LIHEAP provides low-income households – including those with young children, individuals with disabilities, and seniors – with heating assistance to help pay energy bills during the winter
In New Hampshire, funding for this program has declined every year since 2008, yet sequestration cut more than $1.6 million from LIHEAP in 2013; Kuster reiterates her call for Congress to replace the sequester and restore LIHEAP funding for NH families
Kuster: It’s unconscionable to cut LIHEAP for Granite Staters who could go cold without it
NASHUA, N.H. – December 9, 2013 – (RealEstateRama) — As the cold winter months get underway in New Hampshire and across the country, Congresswoman Annie Kuster (NH-02) today derided cuts to the Low-Income Home Energy Assistance Program (LIHEAP) that have resulted from across-the-board budget cuts known as sequestration. During a visit to Southern New Hampshire Services (SNHS) in Nashua, Kuster underscored the harmful impacts of cutting LIHEAP for New Hampshire families and called on Congress to replace the sequester with a more responsible budget that restores vital funding for heating assistance.
Kuster was joined at the event by Gale Hennessey, Executive Director of SNHS; Tracy Desmarais, Energy and Crisis Coordinator at SNHS; Jeanne Agri, Child Development Director at SNHS; and Celeste Lovett, Fuel Assistance Program Manager at the New Hampshire Office of Energy and Planning.
“LIHEAP helps some of our state’s most vulnerable children, seniors, and families make it through the winter,” Kuster said. “It’s unconscionable to cut this vital program for Granite Staters who could go cold without it. With a long and cold winter ahead, Congress needs to step up and pass a budget that will restore LIHEAP funding and protect low-income and middle class Granite Staters.”
Despite the fact that LIHEAP funding in New Hampshire has fallen every year since 2008, sequestration cut more than $1.6 million from the program in FY 2013, eliminating heating assistance for more than 1,200 low-income New Hampshire households – including those with young children, individuals with disabilities, and seniors.
“Our Fuel Assistance Program provides critical benefits to those who need them most,” said Celeste Lovett, Fuel Assistance Program Manager at the N.H. Office of Energy Planning. “Sequester cuts in program year 2013 cut benefits for New Hampshire families by $1.7 million, and that reduction is on top of reduced assistance in recent years.
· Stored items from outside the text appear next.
Definition appendUnique (values : list string) (v : string) : list string :=
  if decide (v ∈ values) then values else values ++ [v].

Fixpoint removeJob (values : list string) (target : string) : list string :=
  match values with
  | [] => []
  | v :: rest => if decide (v = target) then rest else v :: removeJob rest target
  end.

(** [time.Duration(1<<min(attempt, 6)) * time.Second], capped at 60 s. *)
Definition retryDelay (attempt : Z) : Duration :=
  let delay := (Z.shiftl 1 (Z.min attempt 6) * second)%Z in
  if decide (60 * second < delay)%Z then (60 * second)%Z else delay.

(** The key of [pendingJobsSet]. *)
Definition pending_key (chunkID nodeID : string) : string := chunkID +:+ ":" +:+ nodeID.

Definition set_jobs (js : list string) (s : Sched) : Sched :=
  mkSched (pendingJobs s) (pendingJobsSet s) js (reschedules s) (replicationFactor s).
Definition set_pending (p : gmap string (list string)) (ps : gmap string string) (s : Sched) : Sched :=
  mkSched p ps (jobs s) (reschedules s) (replicationFactor s).
Definition add_reschedule (d : Duration) (cid : string) (s : Sched) : Sched :=
  mkSched (pendingJobs s) (pendingJobsSet s) (jobs s) (reschedules s ++ [(d, cid)]) (replicationFactor s).
Definition drop_reschedule (i : nat) (s : Sched) : Sched :=
  mkSched (pendingJobs s) (pendingJobsSet s) (jobs s) (delete i (reschedules s)) (replicationFactor s).

(** ** Operations *)

Section scheduler.
Context `{!Env, !MapRange} (sourceStrategy targetStrategy : PlacementStrategy).

Definition proposeAddReplica (chunkID nodeID : string) : M (option error) :=
  Propose (encode (AddChunkReplicaC (mkCommandAddChunkReplica chunkID nodeID))).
Decreased funding combined with rising prices for deliverable fuels like heating oil reduce the program’s ability to provide a meaningful heating benefit to New Hampshire’s most vulnerable citizens.”
Since 2008, annual LIHEAP funding in New Hampshire has fallen by more than $25 million:
- Program Year 2008-2009: $50,966,452
- Program Year 2009-2010: $36,624,031
- Program Year 2010-2011: $36,050,212
- Program Year 2011-2012: $26,055,370
- Program Year 2012-2013: $24,321,370
According to the National Energy Assistance Directors’ Association (NEADA), the total number of households nationwide receiving heating assistance fell by 194,000 in FY 2013 due to the sequester, from 6.9 million in FY 2012 to roughly 6.7 million in FY 2013. These cuts come on top of additional cuts that took effect in the previous few years. From FY 2010 to FY 2012 alone, the number of American households that received heating assistance declined by 17%, from 8.1 million to 6.7 million.
Kuster has repeatedly called on Congress to replace the harmful sequester with a more balanced, responsible plan to reduce the deficit, create jobs, and strengthen the middle class. In July, Kuster met with seniors at the Windham Senior Center to highlight the negative impact sequestration is having on the Meals on Wheels program that helps feed hungry seniors. Kuster also criticized sequestration cuts to the Head Start program during a visit with students and families at Southwestern Community Services.